Eucalyptus selachiana

Scientific classification
- Kingdom: Plantae
- Clade: Tracheophytes
- Clade: Angiosperms
- Clade: Eudicots
- Clade: Rosids
- Order: Myrtales
- Family: Myrtaceae
- Genus: Eucalyptus
- Species: E. selachiana
- Binomial name: Eucalyptus selachiana L.A.S.Johnson & K.D.Hill

= Eucalyptus selachiana =

- Genus: Eucalyptus
- Species: selachiana
- Authority: L.A.S.Johnson & K.D.Hill

Species of eucalyptus

Eucalyptus selachiana is a mallee that is native to a small area in the Gascoyne region of Western Australia.
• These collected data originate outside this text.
Lemma find_issuer_Ok signer v anchors v' :
  find_issuer signer v anchors = Ok v' ->
  v' = v /\ exists anchor, anchor ∈ anchors /\ (signer = anchor \/ issued_by signer anchor).
Proof.
  induction anchors as [|a anchors IH]; cbn; [done|].
  case_bool_decide as Ha; [intros [= <-]; split; [done|]; exists a; split; [by left|by left]|].
  assert (forall (P : Prop), (P -> v' = v /\ exists anchor, anchor ∈ anchors /\
    (signer = anchor \/ issued_by signer anchor)) -> P ->
    v' = v /\ exists anchor, anchor ∈ a :: anchors /\ (signer = anchor \/ issued_by signer anchor))
    as Hlater.
  { intros P HP p. destruct (HP p) as (-> & x & Hin & Hx). split; [done|]. exists x. split; [by right|done]. }
  case_bool_decide as Hi; cbn; [|by apply Hlater].
  intros ([] & Hal%ensure_Ok%bool_decide_eq_true & (der & Hd%sealed_Ok & (sig & Hs%ok_or_Ok &
    (valid & Hv & H)%bind_Ok)%bind_Ok)%bind_Ok)%bind_Ok.
  destruct valid; [|by eapply Hlater in H].
  injection H as <-. split; [done|]. exists a. split; [by left|]. right.
  split_and!; try done. exists der, sig. split_and!; try done. by apply verify_bytes_true.
Qed.

Lemma signer_of_authentic manifest seal cert signer :
  seal_authentic manifest seal cert -> signer_of seal = Ok signer -> signer = cert.
Proof.
  intros (ci & sd & si & attrs & ad & dv & cv & Hci & _ & Hsd & _ & _ & _ & _ & _ & _ &
    Hc%extract_signer_cert_Ok & _) Hs.
  unfold signer_of in Hs. rewrite Hci in Hs. cbn in Hs. rewrite Hsd in Hs. cbn in Hs. congruence.
Qed.

Lemma authentic_signer_of manifest seal cert :
  seal_authentic manifest seal cert -> signer_of seal = Ok cert.
Proof.
  intros (ci & sd & si & attrs & ad & dv & cv & Hci & _ & Hsd & _ & _ & _ & _ & _ & _ &
    Hc%extract_signer_cert_Ok & _).
  unfold signer_of. rewrite Hci. cbn. by rewrite Hsd.
Qed.

(** The pins as the code compares them: decoded and encoded again. *)
Definition normalized (pin der : bytes) : Prop :=
  exists cert, cert_from_der pin = Ok cert /\ cert_to_der cert = Ok der.

Lemma normalized_pins pins_der pins :
  mapM (fun pin => sealed (cert ← cert_from_der pin; cert_to_der cert)) pins_der = Ok pins <->
  Forall2 normalized pins_der pins.
Proof.
  rewrite mapM_Ok. split; intros Hf; (eapply Forall2_impl; [exact Hf|]);
    intros pin der; unfold normalized; by rewrite sealed_Ok, bind_Ok.
Qed.

Lemma verify_seal_with_pins_spec manifest seal pins_der now v :
  verify_seal_with_pins manifest seal pins_der now = Ok v <->
  seal <> [] /\ exists cert der pins,
    seal_authentic manifest seal cert /\ profile_ok cert now false /\
    cert_to_der cert = Ok der /\ Forall2 normalized pins_der pins /\ der ∈ pins /\
    v = mkSealVerification true true (tbs_subject_text cert) (hex_encode (sha256 der)).
Proof.
  unfold verify_seal_with_pins. split.
  - intros (v' & (Hne & cert & Ha & (der & Hd & ->))%verify_seal_Ok & (c' & Hs & H)%bind_Ok)%bind_Ok.
    eapply signer_of_authentic in Hs as ?; [|done]. subst c'.
    apply bind_Ok in H as ([] & Hp%validate_cert_profile_Ok & (d' & Hd'%sealed_Ok &
      (pins & Hpins%normalized_pins & ([] & Hin%ensure_Ok%bool_decide_eq_true & [= <-])%bind_Ok
      )%bind_Ok)%bind_Ok).
    assert (d' = der) as -> by congruence. split; [done|]. by exists cert, der, pins.
  - intros (Hne & cert & der & pins & Ha & Hp & Hd & Hpins%normalized_pins & Hin & ->).
    assert (verify_seal manifest seal =
      Ok (mkSealVerification true true (tbs_subject_text cert) (hex_encode (sha256 der)))) as ->.
    { apply verify_seal_Ok. split; [done|]. exists cert. split; [done|]. by exists der. }
    cbn. rewrite (authentic_signer_of _ _ _ Ha). cbn.
    rewrite (proj2 (validate_cert_profile_Ok cert now false) Hp). cbn. rewrite Hd. cbn.
    rewrite Hpins. cbn. by rewrite (bool_decide_eq_true_2 _ Hin).
Qed.

(** Verification against explicit pins succeeds exactly when the seal is a
    detached CMS signature on this manifest by one identified certificate, the
    certificate is within its validity and profile as a signer, all pins are
    certificates, and the signer is one of them; the reported fingerprint is
    the signer's. *)
Theorem verify_seal_with_pins_iff manifest seal pins_der now v :
  verify_seal_with_pins manifest seal pins_der now = Ok v <->
  seal <> [] /\ exists cert der pins,
    seal_authentic manifest seal cert /\ profile_ok cert now false /\
    cert_to_der cert = Ok der /\ Forall2 normalized pins_der pins /\ der ∈ pins /\
    v = mkSealVerification true true (tbs_subject_text cert) (hex_encode (sha256 der)).
Proof. apply verify_seal_with_pins_spec. Qed.

Lemma verify_seal_with_pins_Ok manifest seal pins_der now v :
  verify_seal_with_pins manifest seal pins_der now = Ok v -> verify_seal manifest seal = Ok v.
Proof. unfold verify_seal_with_pins. intros H. inv_ok. done. Qed.

Lemma verify_seal_with_anchors_Ok manifest seal anchors_der now v :
  verify_seal_with_anchors manifest seal anchors_der now = Ok v -> verify_seal manifest seal = Ok v.
Proof.
  unfold verify_seal_with_anchors. intros H. inv_ok.
  match goal with Hf : find_issuer _ _ _ = _ |- _ => by apply find_issuer_Ok in Hf as [-> _] end.
Qed.

Lemma verify_seal_with_anchors_spec manifest seal anchors_der now v :
  verify_seal_with_anchors manifest seal anchors_der now = Ok v ->
  exists cert anchor anchors,
    seal_authentic manifest seal cert /\ profile_ok cert now false /\ reports v cert /\
    Forall2 (fun der a => cert_from_der der = Ok a) anchors_der anchors /\
    Forall (fun a => profile_ok a now true) anchors /\
    anchor ∈ anchors /\ (cert = anchor \/ issued_by cert anchor).
Proof.
  unfold verify_seal_with_anchors.
  intros (v' & (Hne & cert & Ha & Hr)%verify_seal_Ok & (c' & Hs & H)%bind_Ok)%bind_Ok.
  eapply signer_of_authentic in Hs as ?; [|done]. subst c'.
  apply bind_Ok in H as ([] & Hp%validate_cert_profile_Ok & ([] & _ &
    (anchors & Han%mapM_Ok & ([] & Hall%for_each_Ok & (-> & a & Hin & Hi)%find_issuer_Ok)%bind_Ok
    )%bind_Ok)%bind_Ok).
  exists cert, a, anchors. split_and!; try done.
  - eapply Forall2_impl; [done|]. intros x y. by rewrite sealed_Ok.
  - eapply Forall_impl; [done|]. intros x. apply validate_cert_profile_Ok.
Qed.

(** C22: a seal accepted against CA anchors is a detached CMS signature on this
    manifest by one identified certificate that is within its validity and
    profile, and that certificate is a configured anchor or carries the
    signature of one; every configured anchor is a CA certificate within its
    validity. *)
Theorem verify_seal_with_anchors_sound manifest seal anchors_der now v :
  verify_seal_with_anchors manifest seal anchors_der now = Ok v ->
  exists cert anchor anchors,
    seal_authentic manifest seal cert /\ profile_ok cert now false /\ reports v cert /\
    Forall2 (fun der a => cert_from_der der = Ok a) anchors_der anchors /\
    Forall (fun a => profile_ok a now true) anchors /\
    anchor ∈ anchors /\ (cert = anchor \/ issued_by cert anchor).
Proof. apply verify_seal_with_anchors_spec. Qed.

(** One manifest digest is signed in one seal. *)
Lemma seal_authentic_digest m1 m2 seal c1 c2 :
  seal_authentic m1 seal c1 -> seal_authentic m2 seal c2 -> sha256 m1 = sha256 m2 /\ c1 = c2.
Proof.
  intros A1 A2. split.
  - destruct A1 as (ci & sd & si & at1 & ? & d & ? & Hci & _ & Hsd & Hsi & _ & _ & Hat & _ &
      [(a & Ha & Hv) Hd] & _), A2 as (ci' & sd' & si' & at2 & ? & d' & ? & Hci' & _ & Hsd' & Hsi' &
      _ & _ & Hat' & _ & [(a' & Ha' & Hv') Hd'] & _).
    simplify_eq. congruence.
  - apply authentic_signer_of in A1. by eapply signer_of_authentic in A1.
Qed.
The mallee typically grows to a height of 1.7 to 3 m and has glossy adult leaves. It blooms between February and April producing simple triad inflorescences with white flowers.

It is found among low open woodlands in the Gascoyne region between Carnarvon and Shark Bay where it grows in sandy calcareous soils.

Eucalyptus selachiana was first formally described in 1998 by Lawrie Johnson and Ken Hill in the journal Telopea, but it is now accepted by the Australian Plant Census as a synonym of the as yet (December 2019) undescribed E. eudesmioides subsp. Selachiana (M.I.H.Brooker 8129).